Todo un espectáculo mediático que deviene en burla porque circunscribe un problema de salud pública de amplio espectro a pantallazos a las clases baja y muy baja, como si la tragedia solo ocurriera allí. Aprovechamiento vulgar de la indigencia económica y cognitiva de la gente para ganar audiencias, o visibilizarse ante organismos internacionales que solo patrocinan los temas de sus agendas, aunque las prioridades locales sean otras. Revictimización en su máxima expresión.
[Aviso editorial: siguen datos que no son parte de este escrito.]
(* ===== verification/Prelude.v ===== *)
(** * Lagopus: a verification library for the OpenFlow switch

    Lagopus is an OpenFlow 1.3 software switch.  Its data plane receives frames, finds their
    headers, looks them up in flow tables and executes the instructions of the flows that match;
    its agent reads the messages of the controllers and changes the tables at their request.  This
    library models the data plane, the databases it works on and the way of a message from its
    bytes to the databases, as they are built by default on x86: raw sockets, without
    DPDK, without HYBRID, USE_MBTREE and USE_THTABLE, with PBB_IS_VLAN and GENERAL_TUNNEL_SUPPORT.

    ** The program and the files that model it

    - [Prelude] (this file): result codes, machine integers ([u8], [u16], [u32], [u64] wrap
      around), bytes in memory and byte order, lemmas and tactics on lists, options and maps.
    - [OpenFlow]: the data of [src/include/lagopus/flowdb.h]: matches, actions, instructions, flows.
    - [Packet]: [struct lagopus_packet] and the classification of frames ([classify_*] of
      [datapath.c]); a header pointer is an offset into the frame.
    - [ByteMatch]: [flowinfo_basic.c], the compilation of a match into words with masks and the
      comparison with a packet.
    - [FlowEntry]: the functions of [mgr/flowdb.c] on one flow: allocation, the checks of a
      match list, comparison.
    - [Hashmap], [Shared]: [lib/hashmap.c] and the tables keyed by an identifier above it.
    - [FlowinfoIntf], [FlowinfoBasic], [FlowinfoTable], [FlowinfoNodes], [FlowinfoMask],
      [FlowinfoTree], [FlowTable]: the lookup tree of a flow table ([flowinfo_*.c]).
      [FlowinfoIntf] is the interface, a class with the add, delete, match and find function of a
      node and a class with their laws; each node kind is an instance that is given its
      children's instances, as in the C files one [struct flowinfo] holds others.
      [FlowTable] compares the tree with its specification, a list of flows.
    - [Bridge], [FlowDB]: the state of a bridge and the commands on it: FLOW_MOD, deletion with
      FLOW_REMOVED, expiry, statistics ([mgr/flowdb.c], [mgr/flow_timer.c]).  [FlowDBInv] is the invariant,
      [FlowDBSpec], [FlowDBDelete], [FlowDBModify] specify the commands, [FlowDBRun] runs histories
      of commands.  Flows are cells of a heap ([br_flows]), named by references as C names
      them by pointers: lists, trees, groups, timers and caches share them.
    - [Meter], [Group], [DpTimer]: [mgr/meter.c], [mgr/group.c], [mgr/dp_timer.c].
    - [Endian], [PacketEdit]: byte swapping, and the packet buffer with its headroom.
      [Monad] defines the monad of the data plane: a state with the outcomes [Done],
      [Undefined] (the C program would access memory it must not) and [OutOfFuel].
    - [ActionSet], [PacketActions], [SetField], [Tunnel], [Checksum], [PacketHash]: the actions
      of [datapath.c] that rewrite packets, action sets, [csum.h], and the hash of a packet.
    - [FlowCache]: [ofcache.c].
    - [Pipeline]: [lagopus_match_and_action] with all it calls: tables, instructions,
      actions, groups, meters, the cached path, sending ([sock_io.c]) and PACKET_OUT ([comm.c]).
      [PipelineLogic] is a weakest precondition for it, with which [PipelineOwn] proves who frees
      packets and [PipelineTerm] that processing ends; [PipelineRun] runs it end to end.
    - [Pbuf], [Generator], [OpenFlowH]: the buffers of messages ([lib/pbuf.c]); the generator of
      encoders and decoders ([agent/generator.c]) as a function from declarations to programs,
      and the meaning of these; the declarations of [openflow13.h] the generator is run on.
    - [Tlv], [MatchCodec], [ActionCodec], [InstructionCodec], [BucketCodec]: the parsers and
      encoders that walk over lists of elements ([ofp_match.c], [ofp_action.c],
      [ofp_instruction.c], [ofp_bucket.c]).  [CodecSound] is a logic for the parsers.
    - [Datapath]: what the agent calls of the data path, and the passage from the agent's
      structures to those of [OpenFlow]; [FlowModHandler], [GroupModHandler], [MeterModHandler]:
      the handlers that read these three messages, up to the tables.
    - [Role], [OfpHandler]: the roles of controllers, generation identifiers and asynchronous
      masks, and the dispatch of a message by [s_process_channelq_entry].
    - [Framing], [Channel], [Output]: the connection to a controller ([agent/channel.c]): cutting the
      bytes of the socket into messages, the state machine with its timer and session
      ([lib/session.c]), and the ways to send.  [Hello]: the elements of a HELLO and the choice
      of the version ([ofp_element.c], [ofp_hello_handler.c]).
    - [Multipart], [MultipartReply]: requests that come in several messages, and the replies with
      statistics and descriptions, divided into messages.
    - [Cbuffer], [CbufferThreads]: the bounded blocking queue between the threads ([lib/cbuffer.c]):
      the circular buffer under its lock, and the threads that wait at it as a transition system
      whose steps are critical sections.

    A message takes this way: [Framing] cuts it from the stream and puts it into the queue of
    [OfpHandler], whose dispatch calls the handlers, which end in the commands of [Datapath].
    The commands change a [bridge]; the pipeline reads the same [bridge] inside its [world],
    looks flows up with [lagopus_find_flow] and updates counters and times only.  The invariant
    that the commands keep ([bridge_inv]) is the hypothesis of the lookup and of termination.
    Replies go back through [Output].

    ** What the theorems show

    - The flow database: every history of commands and timer steps keeps lists sorted, trees and
      lists with the same flows and matches compiled; ADD, MODIFY and DELETE have the effects the
      protocol asks for on exactly the flows concerned, errors included; timeouts are exact.
    - Lookup: the tree finds a flow of the highest priority among those that match, as a search
      of the sorted list would; compiled matches agree with the fields of the packet.
    - Groups, meters, timers: GROUP_MOD ADD accepts exactly the groups that close no circle;
      METER_MOD; buckets are chosen in proportion to their weights; timers fire in time.
    - Packets: what the set-field action writes, a match on the same field finds; push and pop,
      encapsulation and decapsulation are inverse; checksums and their incremental update are
      correct; the fields of classified packets are consistent.
    - The cache: a lookup answers with what the last registration under the hash stored.
    - The pipeline: a frame that matches a flow with outputs leaves unchanged by these ports in
      order, a table miss leaves by none; no packet buffer is lost or freed twice; processing
      ends whenever groups do not run in circles, in spite of recursion through
      groups, watched groups and tables.
    - The codec: whatever encoder and decoder the generator makes of a declaration are inverse;
      so are the encoders and parsers of matches, actions, instructions and buckets.
      On arbitrary bytes the parsers end and take no byte outside the message, and what they
      accept is the wire form of what they return, except at the elements the program reads
      past ([short_action], [short_in_instructions], [short_in_buckets]).
    - The agent: a well-formed message has the effect of the command it encodes; whatever bytes
      arrive, the tables of every bridge keep their invariant; a slave changes no table; a stale
      generation identifier is refused, and other masters become slaves.
    - The connection: the messages that are cut from the stream do not depend on how the socket
      divides it; a channel over TCP is never stuck: it waits for its timer, or it has a socket;
      with a controller that answers it is established, by a HELLO both sides accept; what is
      sent through the list of the channel reaches the socket whole and in order.  Requests in
      several messages are reassembled as a finite map from transactions would, and replies are
      divided into messages without losing an entry.
    - The queues between the threads: whatever the order of the threads, the circular buffer is a
      first-in first-out queue of bounded length, every call returns what it has moved, and no
      thread sleeps on while what it waits for is there.
    - Theorems without a claim number document defects of the program on concrete inputs; the
      comment of each says what goes wrong.

    ** Bounds and fuel

    Loops that consume a list or a length recurse on it, or take its length as fuel, and the
    theorems show that the fuel never runs out ([classify_terminates], [group_add_acyclic]).  The
    loop over tables has 255 turns: the program stops at [LAGOPUS_DP_PIPELINE_MAX] = 254 matches.
    [fuel] of [lagopus_match_and_action] bounds the nesting of groups and of OFPP_TABLE; it is as
    deep as the groups refer to each other ([receive_terminates]), and without a bound for
    groups that run in circles ([loop_free_terminates], [watch_group_loops]).  The parsers have the
    number of unread bytes, or the length an element states, as fuel: every turn takes bytes.  Counters and
    lengths wrap around at their width in C.

    ** Assumptions

    Memory allocation succeeds; queues to the agent do not fill up; the queue entry of a message
    has some room behind the message ([received]), which the buffer of a channel has for
    messages up to 65278 bytes ([entry_received]); every packet has a bridge; the host is
    little-endian.  What a system call answers is an argument of the functions that make it.  A lock is held as the program holds it, so that a command or the
    processing of a packet is one step; the threads at a queue are interleaved.  The hash functions (CityHash, murmur), the CRC32C of
    SCTP and the metering of a driver are parameters ([driver]).

    ** Not modelled

    The handlers of messages that only answer with a fixed structure (echo, features, switch
    configuration, barrier) and the collection of statistics below the replies, apart from that of
    tables, groups and meters; the TLS handshake and the event loop around the channels; the
    datastore with its command language, which stores configuration under names and reaches
    packets through the commands that are modelled; ports, interfaces and queues as managed objects, which wrap
    system calls; the DPDK and hybrid data planes and the alternative lookup structures, which the
    default build leaves out; the SNMP agent; threads, locks and logging of [src/lib];
    the third-party hash functions. *)
From Stdlib Require Export ZArith Lia.
From stdpp Require Export base gmap list list_numbers sorting.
Si algo ha parido esta barahúnda es una acentuada enemistad, ya no disimulada, entre la mujer y el hombre. A ella le han enseñado que la única respuesta correcta a los vicios culturales del macho es el “ojo por ojo, diente por diente”, y la percepción generalizada indica que la ha aprendido muy bien. Y él resiste.
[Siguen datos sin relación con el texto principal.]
(** Sizes and offsets of the headers. *)
Definition ETHER_HDR_size := 14%nat.
Definition VLAN_HDR_size := 4%nat.
Definition PBB_HDR_size := 18%nat.
Definition MPLS_HDR_size := 4%nat.
Definition IPV6_HDR_size := 40%nat.
Definition sizeof_pointer := 8%nat.

(** The loop that strips the inner VLAN and PBB headers.  The boolean is false
    when the function has to return at once (the frame is too short). *)
Fixpoint strip_l2 (fuel : nat) (pkt : lagopus_packet) (ether_type pktlen : Z)
    : option (lagopus_packet * Z * Z * bool) :=
  if (ether_type =? ETHERTYPE_VLAN) || (ether_type =? ETHERTYPE_PBB)
     || (ether_type =? ETHERTYPE_QINQ) then
    match fuel with
    | O => None
    | S fuel' =>
        let l3 := base_off pkt L3_BASE in
        let d := pk_data pkt in
        if ether_type =? ETHERTYPE_PBB then
          let ether_type := OS_NTOHS (rd16 d (l3 + 16)) in
          let pkt := match base_ptr pkt PBB_BASE with
                     | None => set_base PBB_BASE (Some (PData l3)) pkt
                     | Some _ => pkt
                     end in
          strip_l2 fuel' (set_base L3_BASE (Some (PData (l3 + PBB_HDR_size))) pkt)
            ether_type pktlen
        else
          let pktlen := pktlen - Z.of_nat VLAN_HDR_size in
          if pktlen <? 0 then Some (pkt, ether_type, pktlen, false)
          else
            let pkt := match pk_vlan pkt with
                       | None => set_oob_vlan_tci
                                   (Z.lor (rd16 d l3) (OS_HTONS OFPVID_PRESENT))
                                   (set_pk_vlan (Some l3) pkt)
                       | Some _ => pkt
                       end in
            strip_l2 fuel' (set_base L3_BASE (Some (PData (l3 + VLAN_HDR_size))) pkt)
              (OS_NTOHS (rd16 d (l3 + 2))) pktlen
    end
  else Some (pkt, ether_type, pktlen, true).

(** The fields [classify_packet_l2] resets, and the Ethernet header. *)
Definition classify_l2_reset (pkt : lagopus_packet) : lagopus_packet :=
  let pkt := set_pk_vlan None (set_oob_vlan_tci 0 pkt) in
  let pkt := set_base PBB_BASE None pkt in
  let pkt := set_base MPLS_BASE None pkt in
  let pkt := set_base IPPROTO_BASE None pkt in
  let pkt := set_base OOB_BASE (Some POob) pkt in
  let pkt := set_base OOB2_BASE (Some POob2) pkt in
  let pkt := set_base ETH_BASE (Some (PData 0)) pkt in
  set_base L3_BASE (Some (PData ETHER_HDR_size)) pkt.

(** The outermost tag; the PBB case advances by the size of a pointer to the
    header and not by the size of the header, as the source does. *)
Definition classify_l2_outer (pkt : lagopus_packet) : lagopus_packet * Z :=
  let d := pk_data pkt in
  let ether_type := OS_NTOHS (rd16 d 12) in
  let l3 := base_off pkt L3_BASE in
  if ether_type =? ETHERTYPE_PBB then
    let pkt := set_base PBB_BASE (Some (PData l3)) pkt in
    (set_base L3_BASE (Some (PData (l3 + sizeof_pointer))) pkt,
     OS_NTOHS (rd16 d (l3 + 16)))
  else if (ether_type =? ETHERTYPE_VLAN) || (ether_type =? ETHERTYPE_QINQ) then
    let pkt := set_pk_vlan (Some l3) pkt in
    let pkt := set_oob_vlan_tci (Z.lor (rd16 d l3) (OS_HTONS OFPVID_PRESENT)) pkt in
    (set_base L3_BASE (Some (PData (l3 + VLAN_HDR_size))) pkt,
     OS_NTOHS (rd16 d (l3 + 2)))
  else (pkt, ether_type).

(** The switch on the ethertype under the tags. *)
Definition classify_l2_inner (pkt : lagopus_packet) (ether_type pktlen : Z) : lagopus_packet :=
  let d := pk_data pkt in
  let l3 := base_off pkt L3_BASE in
  if (ether_type =? ETHERTYPE_MPLS) || (ether_type =? ETHERTYPE_MPLS_MCAST) then
    if pktlen - Z.of_nat MPLS_HDR_size <? 0 then pkt
    else
      let pkt := set_base MPLS_BASE (Some (PData l3)) pkt in
      let l3 := (l3 + MPLS_HDR_size)%nat in
      let pkt := set_base L3_BASE (Some (PData l3)) pkt in
      if (0x45 <=? rd8 d l3) && (rd8 d l3 <=? 0x4f) then set_pk_ether_type ETHERTYPE_IP pkt
      else if Z.land (rd8 d l3) 0xf0 =? 0x60 then set_pk_ether_type ETHERTYPE_IPV6 pkt
      else pkt
  else if ether_type =? ETHERTYPE_PBB then
    if pktlen - Z.of_nat PBB_HDR_size <? 0 then pkt
    else
      let pkt := set_base PBB_BASE (Some (PData l3)) pkt in
      let pkt := set_base L3_BASE (Some (PData (l3 + PBB_HDR_size))) pkt in
      set_pk_ether_type (OS_NTOHS (rd16 d (l3 + 16))) pkt
  else pkt.

(** Every turn of the loop moves the header pointer by at least four bytes, and
    a load past the frame ends it: the length of the frame is fuel enough
    ([strip_l2_total]). *)
Definition classify_packet_l2 (pkt : lagopus_packet) : lagopus_packet :=
  let pkt := classify_l2_reset pkt in
  let pktlen := Z.of_nat (length (pk_data pkt)) in
  let '(pkt, ether_type) := classify_l2_outer pkt in
  match strip_l2 (S (length (pk_data pkt))) pkt ether_type pktlen with
  | None => pkt
  | Some (pkt, ether_type, pktlen, false) => pkt
  | Some (pkt, ether_type, pktlen, true) =>
      let pkt := set_pk_ether_type ether_type pkt in
      let pkt := set_oob_ether_type (OS_HTONS ether_type) pkt in
      classify_l2_inner pkt ether_type pktlen
  end.

(** *** IPv4, IPv6 and the transport header *)

Definition IPPROTO_HOPOPTS := 0.
Definition IPPROTO_ICMP := 1.
Definition IPPROTO_TCP := 6.
Definition IPPROTO_UDP := 17.
Definition IPPROTO_ROUTING := 43.
Definition IPPROTO_FRAGMENT := 44.
Definition IPPROTO_ESP := 50.
Definition IPPROTO_AH := 51.
Definition IPPROTO_ICMPV6 := 58.
Definition IPPROTO_NONE := 59.
Definition IPPROTO_DSTOPTS := 60.
Definition IPPROTO_SCTP := 132.

Definition OFPIEH_NONEXT := 1.
Definition OFPIEH_ESP := 2.
Definition OFPIEH_AUTH := 4.
Definition OFPIEH_DEST := 8.
Definition OFPIEH_FRAG := 16.
Definition OFPIEH_ROUTER := 32.
Definition OFPIEH_HOP := 64.
Definition OFPIEH_UNREP := 128.
Definition OFPIEH_UNSEQ := 256.
Definition OFPIEH_AFTER_AH := Z.lor (Z.lor OFPIEH_ESP OFPIEH_DEST) OFPIEH_UNREP.
(** The macro joins its two flags with the logical or, whose value is 1. *)
Definition OFPIEH_AFTER_ESP :=
  if negb (OFPIEH_DEST =? 0) || negb (OFPIEH_UNREP =? 0) then 1 else 0.

Definition classify_packet_ipv4 (pkt : lagopus_packet) : lagopus_packet :=
  let l3 := base_off pkt L3_BASE in
  let ihl := Z.to_nat (Z.land (rd8 (pk_data pkt) l3) 0x0f) in
  let pkt := set_base IPPROTO_BASE (Some (PData (l3 + 9))) pkt in
  set_base L4_BASE (Some (PData (l3 + 4 * ihl))) pkt.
La integración del sujeto a cambiar es el gran ausente en los planes de “prevención”. Eso sí, es objeto de represión cuando el hecho está consumado, o cuando –por celos, despecho- aparece una querella y un abogado buscón, un fiscal o una fiscala insaciable y unos medios amarillistas que agiten las pasiones.
Imposible que el hombre desaprenda para integrar nuevos conocimientos, valores y actitudes, si en los planes, programas y proyectos no es considerado como protagonista pasible de mejoría. Hasta ahora, los discursos solo desparraman odio, mofa contra él. Lo sitúan como un ser inferior, presa perenne de la irracionalidad, incapaz de cambiar, despreciable. A la mujer, por comodidad de agendas, la colocan en el plano de la perfección.
Con premisas falsas y diagnósticos peores; con planes como pegotes de papel y discursos de cumplidos, la prevención de la violencia de género resulta una quimera. Una apuesta a la perdición de la familia. De la sociedad.